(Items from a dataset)

Lemma stored_task_steps now r t : rtc task_step t (stored_task now r t).
Proof. unfold stored_task. eapply rtc_l; [apply step_times|]. apply rtc_once, step_auto_archive. Qed.

(** ** Evolution *)

Definition row_evolves (r r' : TaskRow) : Prop :=
  Row_id r' = Row_id r ∧ Row_org_id r' = Row_org_id r ∧ Row_namespace r' = Row_namespace r ∧
  rtc task_step (toModelTask r) (toModelTask r').

Definition row_created (r : TaskRow) : Prop :=
  ∃ t, task_init t ∧ rtc task_step t (toModelTask r).

(** A table whose rows outside [orgs] stay as they are. *)
Definition kept {K A} `{Countable K} (org : A → Z) (orgs : Z → Prop) (m m' : gmap K A) : Prop :=
  ∀ i x, ¬ orgs (org x) → m !! i = Some x ↔ m' !! i = Some x.

(** A user's default org is their own, they belong to it, and it is live. *)
Definition default_org_ok (tb : Tables) (id : string) (u : UserRow) : Prop :=
  ∀ d, UR_default_org_id u = Some d → d ≠ 0 ∧ ∃ o, t_orgs tb !! d = Some o ∧
    Org_owner o = id ∧ id ∈ Org_members o ∧ Org_archived o = false.

Definition defaults_ok (tb : Tables) : Prop :=
  ∀ id u, t_users tb !! id = Some u → default_org_ok tb id u.

Definition default_of (tb : Tables) (id : string) : option Z :=
  u ← t_users tb !! id; UR_default_org_id u.

Record evolves (orgs : Z → Prop) (tb tb' : Tables) : Prop := {
  ev_rows : ∀ i r, t_tasks tb !! i = Some r → ∃ r', t_tasks tb' !! i = Some r' ∧
    row_evolves r r' ∧ (¬ orgs (Row_org_id r) → r' = r);
  ev_new : ∀ i r', t_tasks tb !! i = None → t_tasks tb' !! i = Some r' →
    orgs (Row_org_id r') ∧ row_created r';
  ev_events : kept Event_OrgID orgs (t_events tb) (t_events tb');
  ev_schedules : kept Sched_OrgID orgs (t_schedules tb) (t_schedules tb');
  ev_chunks : kept Chunk_OrgID orgs (t_chunks tb) (t_chunks tb');
  ev_workspaces : kept WS_OrgID orgs (t_workspaces tb) (t_workspaces tb');
  ev_links : ∀ i l r, t_tasks tb !! Link_TaskID l = Some r → ¬ orgs (Row_org_id r) →
    t_links tb !! i = Some l ↔ t_links tb' !! i = Some l;
  ev_orgs : ∀ i, ¬ orgs i → t_orgs tb' !! i = t_orgs tb !! i;
  ev_keys : kept KR_org_id orgs (t_keys tb) (t_keys tb');
  ev_defaults : defaults_ok tb → defaults_ok tb';
  ev_users : ∀ id d, default_of tb id = Some d → d ≠ 0 → default_of tb' id = Some d }.
(* ===== verification/ApiEvents.v ===== *)
(** * The event, link, log, workspace and token API

    Models the handlers of [internal/server/apiserver/event.go], [link.go],
    [log.go], [workspace.go] and [tasktoken.go], and [ListTasks] of [task.go]
    (the paged listings come from [StorePages]). *)

From S2P Require Import Prelude Base64 AuthScope EventModel TaskModel Links PubSub ScheduleModel.
From S2P Require Import Rules Store StoreOps StoreLogic ApiBase Timeline ShellServer ApiTask.
From S2P Require Import ApiTaskSpec Pagination StorePages.

(** ** Gates the task-bound handlers share *)

(** The row a write needs: the coarse gate, the org-scoped read, then the
    instance check on the row's attributes. *)
Definition writable_task (caller : UserInfo) (id : Z) : M Task :=
  r ← catch (GetTask NoTx id (User_OrgID caller));
  match r with
  | inl err => raise (readError (taskNotFound id) err)
  | inr task =>
      if negb (Allow (User_Scopes caller) OpTaskWrite (ScopeAttr task))
      then PermissionDenied "cannot write task"
      else mret task
  end.

(** A blanket read is authorized without the row; a predicated one needs it. *)
Definition readable_task (caller : UserInfo) (id : Z) : M unit :=
  if negb (Allow (User_Scopes caller) OpTaskRead []) then
    r ← catch (GetTask NoTx id (User_OrgID caller));
    match r with
    | inl err => raise (readError (taskNotFound id) err)
    | inr task =>
        if negb (Allow (User_Scopes caller) OpTaskRead (ScopeAttr task))
        then PermissionDenied "cannot read task"
        else mret ()
    end
  else mret ().

(** A failed listing: a bad request, or internal; a panic is neither. *)
Definition pageError (err : Err) : Err :=
  if isPanic err then err
  else EConnect (if isInvalidRequest err then CodeInvalidArgument else CodeInternal)
         (Err_Error err).

Definition internal_on_error {A} (m : M A) : M A :=
  r ← catch m;
  match r with inl err => Internal err | inr a => mret a end.

Definition page_on_error {A} (m : M A) : M A :=
  r ← catch m;
  match r with inl err => raise (pageError err) | inr a => mret a end.

(** ** Events *)

Definition maxLimit : Z := 100.

Definition Server_ListExternalEvents (caller : UserInfo) (limit : Z) : M (list Event) :=
  let limit := or_int limit maxLimit in
  if (limit <? 0) || (maxLimit <? limit) then
    InvalidArgument ("limit must be at most " +:+ FormatInt maxLimit)
  else if negb (Allow (User_Scopes caller) OpEventRead []) then
    PermissionDenied "cannot list events"
  else internal_on_error
         (ListEvents NoTx (Z.to_nat limit) (User_OrgID caller) [EventTypeExternal]).

Definition eventNotFound (id : Z) : string := "event " +:+ FormatInt id +:+ " not found".

Definition Server_GetEvent (caller : UserInfo) (id : Z) : M Event :=
  if negb (Allow (User_Scopes caller) OpEventRead []) then PermissionDenied "cannot read event"
  else
    r ← catch (GetEvent NoTx id (User_OrgID caller));
    match r with
    | inl err => raise (readError (eventNotFound id) err)
    | inr event => mret event
    end.

Definition Server_DeleteEvent (caller : UserInfo) (id : Z) : M unit :=
  if negb (Allow (User_Scopes caller) OpEventWrite []) then PermissionDenied "cannot write event"
  else
    internal_on_error (DeleteEvent NoTx id (User_OrgID caller)) ;;
    now ← time_Now;
    publish (change caller now [mkResource "deleted" "event" id] "" TaskStatusUnspecified "").

Record ListEventsByTaskRequest := mkListEvents {
  LE_TaskId : Z; LE_PageSize : Z; LE_PageToken : string; LE_Types : list string }.

(** The timeline's previous page is the listing's next one. *)
Record ListEventsByTaskResponse := mkListEventsResponse {
  LER_Events : list Event; LER_PrevPageToken : string; LER_NextPageToken : string;
  LER_More : bool }.

Section paged.
Context `{TokenJSON IDCursor} `{TokenJSON taskCursor}.

Definition Server_ListEventsByTask (caller : UserInfo) (req : ListEventsByTaskRequest)
    : M ListEventsByTaskResponse :=
  if negb (AllowOp (User_Scopes caller) OpTaskRead) then PermissionDenied "cannot read task"
  else
    readable_task caller (LE_TaskId req) ;;
    if (LE_PageSize req =? 0) && String.eqb (LE_PageToken req) "" then
      events ← internal_on_error (ListEventsByTask NoTx (LE_TaskId req) (User_OrgID caller) []);
      mret (mkListEventsResponse events "" "" false)
    else
      page ← page_on_error (ListEventsByTaskPage NoTx
        (mkEventPage (LE_TaskId req) (User_OrgID caller) (LE_Types req) (LE_PageSize req)
           (LE_PageToken req)));
      mret (mkListEventsResponse (Page_Items page) (Page_NextToken page) (Page_PrevToken page)
              (Page_More page)).

Definition Server_ListLogChunksByTask (caller : UserInfo) (taskID pageSize : Z)
    (pageToken : string) : M (list LogChunk * string * string * bool) :=
  if negb (AllowOp (User_Scopes caller) OpTaskRead) then PermissionDenied "cannot read task"
  else
    readable_task caller taskID ;;
    page ← page_on_error (ListLogChunksByTaskPage NoTx
      (mkChunkPage taskID (User_OrgID caller) pageSize pageToken));
    mret (Page_Items page, Page_NextToken page, Page_PrevToken page, Page_More page).

Definition Server_ListTasks (caller : UserInfo) (pageSize : Z) (pageToken : string)
    (archived : bool) : M (list Task * string) :=
  if negb (Allow (User_Scopes caller) OpTaskRead []) then PermissionDenied "cannot list tasks"
  else
    page ← page_on_error (ListTasksPage NoTx
      (mkTaskPage (User_OrgID caller) pageSize pageToken archived));
    mret (Page_Items page, Page_NextToken page).
End paged.

(** ** Links *)

Record CreateLinkRequest := mkCreateLink {
  CL_TaskId : Z; CL_Relevance : string; CL_Url : string; CL_Title : string; CL_Subscribe : bool }.

Definition link_resources (taskID linkID : Z) : list NotificationResource :=
  [mkResource "created" "task_links" taskID; mkResource "created" "link" linkID].

Definition link_event (task : Task) (link : Link) : Event :=
  newEvent (Task_ID task) (Task_OrgID task) false (Link_EventPayload link).

Section links.
Context (url_Parse : string → option Url).

Definition new_link (req : CreateLinkRequest) (now : Z) : Link :=
  mkLink 0 (CL_TaskId req) (CL_Relevance req) (CL_Url req) (RoutingKey url_Parse (CL_Url req))
    (CL_Title req) (CL_Subscribe req) now "".

Definition Server_CreateLink (caller : UserInfo) (req : CreateLinkRequest) : M Link :=
  if negb (AllowOp (User_Scopes caller) OpTaskWrite) then PermissionDenied "cannot write task"
  else
    task ← writable_task caller (CL_TaskId req);
    now ← time_Now;
    r ← catch (WithTx NoTx (λ tx,
      link ← CreateLink tx (new_link req now);
      CreateEvent tx (link_event task link) ;;
      Commit tx ;;
      mret link));
    match r with
    | inl err => Internal err
    | inr link =>
        publish (change caller now (link_resources (CL_TaskId req) (Link_ID link)) ""
                   TaskStatusUnspecified "") ;;
        mret link
    end.
End links.

Definition Server_ListLinks (caller : UserInfo) (taskID : Z) : M (list Link) :=
  if negb (AllowOp (User_Scopes caller) OpTaskRead) then PermissionDenied "cannot read task"
  else
    readable_task caller taskID ;;
    internal_on_error (ListLinksByTask NoTx taskID (User_OrgID caller)).

(** ** Logs *)

Definition reportLogType : string := "llm".

Record LogEntry := mkLogEntry { Log_Type : string; Log_Content : string }.

Definition report_event (task : Task) (entry : LogEntry) : Event :=
  newEvent (Task_ID task) (Task_OrgID task) false (Report (mkReport (Log_Content entry))).

Definition Server_UploadLogs (caller : UserInfo) (taskID : Z) (entries : list LogEntry) : M unit :=
  if negb (AllowOp (User_Scopes caller) OpTaskWrite) then PermissionDenied "cannot write task"
  else
    task ← writable_task caller taskID;
    for_each entries (λ entry,
      if negb (String.eqb (Log_Type entry) reportLogType) then mret ()
      else internal_on_error (CreateEvent NoTx (report_event task entry)) ;; mret ()) ;;
    now ← time_Now;
    publish (change caller now [mkResource "appended" "task_events" taskID] ""
               TaskStatusUnspecified "").

Definition maxLogChunkSize : Z := 1048576.

Definition Server_AppendLogChunk (caller : UserInfo) (taskID version : Z) (data : list Z) : M unit :=
  let len := Z.of_nat (length data) in
  if negb (AllowOp (User_Scopes caller) OpTaskWrite) then PermissionDenied "cannot write task"
  else if len =? 0 then InvalidArgument "data is required"
  else if maxLogChunkSize <? len then
    InvalidArgument ("data must be at most " +:+ FormatInt maxLogChunkSize +:+ " bytes")
  else
    task ← writable_task caller taskID;
    internal_on_error (CreateLogChunk NoTx
      (mkLogChunk 0 (Task_OrgID task) (Task_ID task) version data 0)) ;;
    mret ().

(** ** Workspaces *)

Record WorkspaceReq := mkWorkspaceReq { WR_Name : string; WR_Description : string }.

Definition Server_RegisterWorkspaces (caller : UserInfo) (runnerID : string)
    (workspaces : list WorkspaceReq) : M unit :=
  if negb (Allow (User_Scopes caller) OpWorkspaceWrite []) then
    PermissionDenied "cannot register workspaces"
  else
    r ← catch (WithTx NoTx (λ tx,
      DeleteWorkspacesByRunner tx runnerID (User_OrgID caller) ;;
      for_each workspaces (λ ws,
        CreateWorkspace tx runnerID (WR_Name ws) (WR_Description ws) (User_OrgID caller)) ;;
      Commit tx));
    match r with
    | inl err => Internal err
    | inr _ =>
        now ← time_Now;
        publish (change caller now [mkResource "registered" "workspaces" 0] ""
                   TaskStatusUnspecified "")
    end.

Definition Server_ListWorkspaces (caller : UserInfo) : M (list Workspace) :=
  if negb (Allow (User_Scopes caller) OpWorkspaceRead []) then
    PermissionDenied "cannot list workspaces"
  else internal_on_error (StoreListWorkspaces NoTx (User_OrgID caller)).

Definition Server_ClearWorkspaces (caller : UserInfo) (runnerID : string) : M unit :=
  if negb (Allow (User_Scopes caller) OpWorkspaceWrite []) then
    PermissionDenied "cannot clear workspaces"
  else
    (if negb (String.eqb runnerID "")
     then internal_on_error (DeleteWorkspacesByRunner NoTx runnerID (User_OrgID caller))
     else internal_on_error (StoreClearWorkspaces NoTx (User_OrgID caller))) ;;
    now ← time_Now;
    publish (change caller now [mkResource "cleared" "workspaces" 0] "" TaskStatusUnspecified "").

(** ** Task tokens *)

(** The claims of an app token that carry authority ([AppClaims]). *)
Record AppClaims := mkClaims {
  Claims_Subject : string; Claims_Email : string; Claims_Name : string; Claims_OrgID : Z;
  Claims_Scopes : Scopes; Claims_ExpiresAt : option Z }.

Definition NewTaskTokenClaims (orgID : Z) (scopes : Scopes) : AppClaims :=
  mkClaims "" "" "" orgID scopes None.

Section tokens.
(** [SignAppToken]: the JWT library signs with the server's key. *)
Context (SignAppToken : AppClaims → Err + string).

Definition Server_CreateTaskToken (caller : UserInfo) (taskID : Z) (capabilities : list string)
    : M string :=
  if negb (Allow (User_Scopes caller) OpTaskTokenCreate []) then
    PermissionDenied "cannot mint task tokens"
  else
    match List.find (λ c, negb (ValidCapability c)) capabilities with
    | Some c => InvalidArgument ("invalid capability: " +:+ quoted c)
    | None =>
        r ← catch (GetTask NoTx taskID (User_OrgID caller));
        match r with
        | inl err => raise (readError (taskNotFound taskID) err)
        | inr task =>
            let scopes := AgentScopes (mkScopeOptions (Task_ID task) capabilities) in
            match SignAppToken (NewTaskTokenClaims (Task_OrgID task) scopes) with
            | inl err => Internal err
            | inr token => mret token
            end
        end
    end.
End tokens.

(** ** What the handlers do *)

Definition may_write (caller : UserInfo) (id : Z) (tb : Tables) (row : TaskRow) : Prop :=
  select_task tb id (User_OrgID caller) = Some row ∧
  Allow (User_Scopes caller) OpTaskWrite (ScopeAttr (toModelTask row)) = true.

(** Why a task-bound request is refused: the capability, the row, or the
    capability on that row. *)
Definition refused (caller : UserInfo) (op : list string) (id : Z) (tb : Tables) (e : Err) : Prop :=
  (AllowOp (User_Scopes caller) op = false ∧ CodeOf e = CodePermissionDenied) ∨
  (select_task tb id (User_OrgID caller) = None ∧ CodeOf e = CodeNotFound) ∨
  (∃ row, select_task tb id (User_OrgID caller) = Some row ∧
     Allow (User_Scopes caller) op (ScopeAttr (toModelTask row)) = false ∧
     CodeOf e = CodePermissionDenied).
(** An event the wire carries: its fields stay on their lines, its data has no
    line that ends in a carriage return, and no line outgrows the scanner. *)
Definition wire_ok (ev : SseEvent) : Prop :=
  (one_line (Sse_ID ev) = true ∧ fits "id" (Sse_ID ev)) ∧
  (one_line (Sse_Event ev) = true ∧ fits "event" (Sse_Event ev)) ∧
  (one_line (Sse_Retry ev) = true ∧ fits "retry" (Sse_Retry ev)) ∧
  Forall (λ l, drop_cr l = l ∧ fits "data" l) (Lines (Sse_Data ev)).

(** Reading gives back what was written, and leaves the rest of the stream:
    every field of an event the wire carries, and its data with the newlines
    between its lines dropped. *)
Theorem sse_roundtrip (ev : SseEvent) (rest : string) :
  wire_ok ev →
  Sse_Read (Sse_Write ev +:+ rest) = ReadEvent (with_data ev (Join (Lines (Sse_Data ev)) "")) rest.
Proof.
  intros ([Hi Hif] & [He Hef] & [Hr Hrf] & Hd). unfold Sse_Read, Sse_Write. rewrite !str_app_assoc.
  assert (Hlines : Forall (λ l, one_line l = true ∧ fits "data" l) (Lines (Sse_Data ev))).
  { pose proof (Lines_absent (Sse_Data ev)) as Ha. rewrite Forall_forall in *. intros l Hl.
    destruct (Hd l Hl) as [Hcr Hf]. split; [|done]. unfold one_line. rewrite (Ha l Hl), Hcr. simpl.
    apply String.eqb_refl. }
  destruct ev as [id event retry data]; cbn [Sse_ID Sse_Event Sse_Retry Sse_Data] in *.
  rewrite read_unless_empty, read_field_cut by done.
  destruct (String.eqb_spec id "") as [->|_]; cbn -[read_from];
    rewrite read_unless_empty, read_field_cut by done;
    (destruct (String.eqb_spec event "") as [->|_]; cbn -[read_from];
     rewrite read_unless_empty, read_field_cut by done;
     (destruct (String.eqb_spec retry "") as [->|_]; cbn -[read_from];
      rewrite read_data by done; reflexivity)).
Qed.

Lemma Lines_one data : absent LF data = true → data ≠ "" → Lines data = [data].
Proof.
  unfold Lines. assert (H : ∀ line, absent LF data = true → line +:+ data ≠ "" →
    lines_from line data = [line +:+ data]); [|by intros; apply H].
  induction data as [|c data IH]; intros line Ha Hne; simpl.
  - rewrite str_app_nil_r in *. by rewrite (proj2 (String.eqb_neq _ _) Hne).
  - simpl in Ha. apply andb_true_iff in Ha as [Hc Ha]. apply negb_true_iff in Hc. rewrite Hc.
    rewrite IH; [by rewrite str_app_assoc|done|]. rewrite str_app_assoc. by destruct line.
Qed.

(** The witness: two lines of data are read back as one. *)
Lemma sse_roundtrip_witness :
  let ev := mkSse "7" "change" "" ("ab" +:+ String LF "cd") in
  wire_ok ev ∧ Sse_Read (Sse_Write ev +:+ "id: 8") = ReadEvent (with_data ev "abcd") "id: 8".
Proof.
  intros ev. assert (Hok : wire_ok ev).
  { repeat split; try done. repeat constructor; done. }
  split; [exact Hok|]. exact (sse_roundtrip ev "id: 8" Hok).
Defined.

(** Data on one line, such as compact JSON, comes back whole. *)
Lemma sse_roundtrip_line ev rest :
  wire_ok ev → absent LF (Sse_Data ev) = true →
  Sse_Read (Sse_Write ev +:+ rest) = ReadEvent ev rest.
Proof.
  intros Hok Ha. rewrite sse_roundtrip by done. destruct ev as [i e r data]. simpl in *.
  unfold with_data. simpl. destruct data as [|c data]; [done|]. by rewrite Lines_one.
Qed.

(** ** A stream that is cut short *)

Lemma str_app_cases (p t l m : string) :
  p +:+ t = l +:+ m →
  (∃ d, p = l +:+ d ∧ m = d +:+ t) ∨ (∃ d, d ≠ "" ∧ l = p +:+ d ∧ t = d +:+ m).
Proof.
  revert p. induction l as [|c l IH]; intros p Heq; [left; by exists p|].
  destruct p as [|d p]; [right; exists (String c l); done|].
  injection Heq as -> Heq. destruct (IH _ Heq) as [(x & -> & ->)|(x & Hx & -> & ->)].
  - left. by exists x.
  - right. by exists x.
Qed.

(** The fields an event is written as. *)
Definition event_fields (ev : SseEvent) : list (string * string) :=
  (if String.eqb (Sse_ID ev) "" then [] else [("id", Sse_ID ev)]) ++
  (if String.eqb (Sse_Event ev) "" then [] else [("event", Sse_Event ev)]) ++
  (if String.eqb (Sse_Retry ev) "" then [] else [("retry", Sse_Retry ev)]) ++
  (pair "data" <$> Lines (Sse_Data ev)).

Definition fields_text (fs : list (string * string)) : string :=
  foldr (λ f rest, writeField f.1 f.2 +:+ rest) "" fs.

Definition field_ok (f : string * string) : Prop :=
  (∃ c n, f.1 = String c n ∧ c ≠ CR) ∧ absent ":" f.1 = true ∧ absent LF f.1 = true ∧
  one_line f.2 = true ∧ fits f.1 f.2.

Lemma fields_text_app a b : fields_text (a ++ b) = fields_text a +:+ fields_text b.
Proof. induction a as [|f a IH]; [done|]. simpl. by rewrite IH, str_app_assoc. Qed.

Lemma Sse_Write_fields ev : Sse_Write ev = fields_text (event_fields ev) +:+ String LF "".
Proof.
  unfold Sse_Write, event_fields, field_unless_empty. rewrite !fields_text_app, !str_app_assoc.
  assert (Hd : fields_text (pair "data" <$> Lines (Sse_Data ev)) = data_fields (Lines (Sse_Data ev))).
  { induction (Lines (Sse_Data ev)) as [|l ls IH]; [done|]. by rewrite fmap_cons; simpl; rewrite IH. }
  rewrite Hd. repeat case_match; simpl; by rewrite ?str_app_nil_r.
Qed.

**What you will do**
Every line in the records above that contains the word "mkClaims" should be copied out.

**Problem solution**
Record AppClaims := mkClaims {
  mkClaims "" "" "" orgID scopes None.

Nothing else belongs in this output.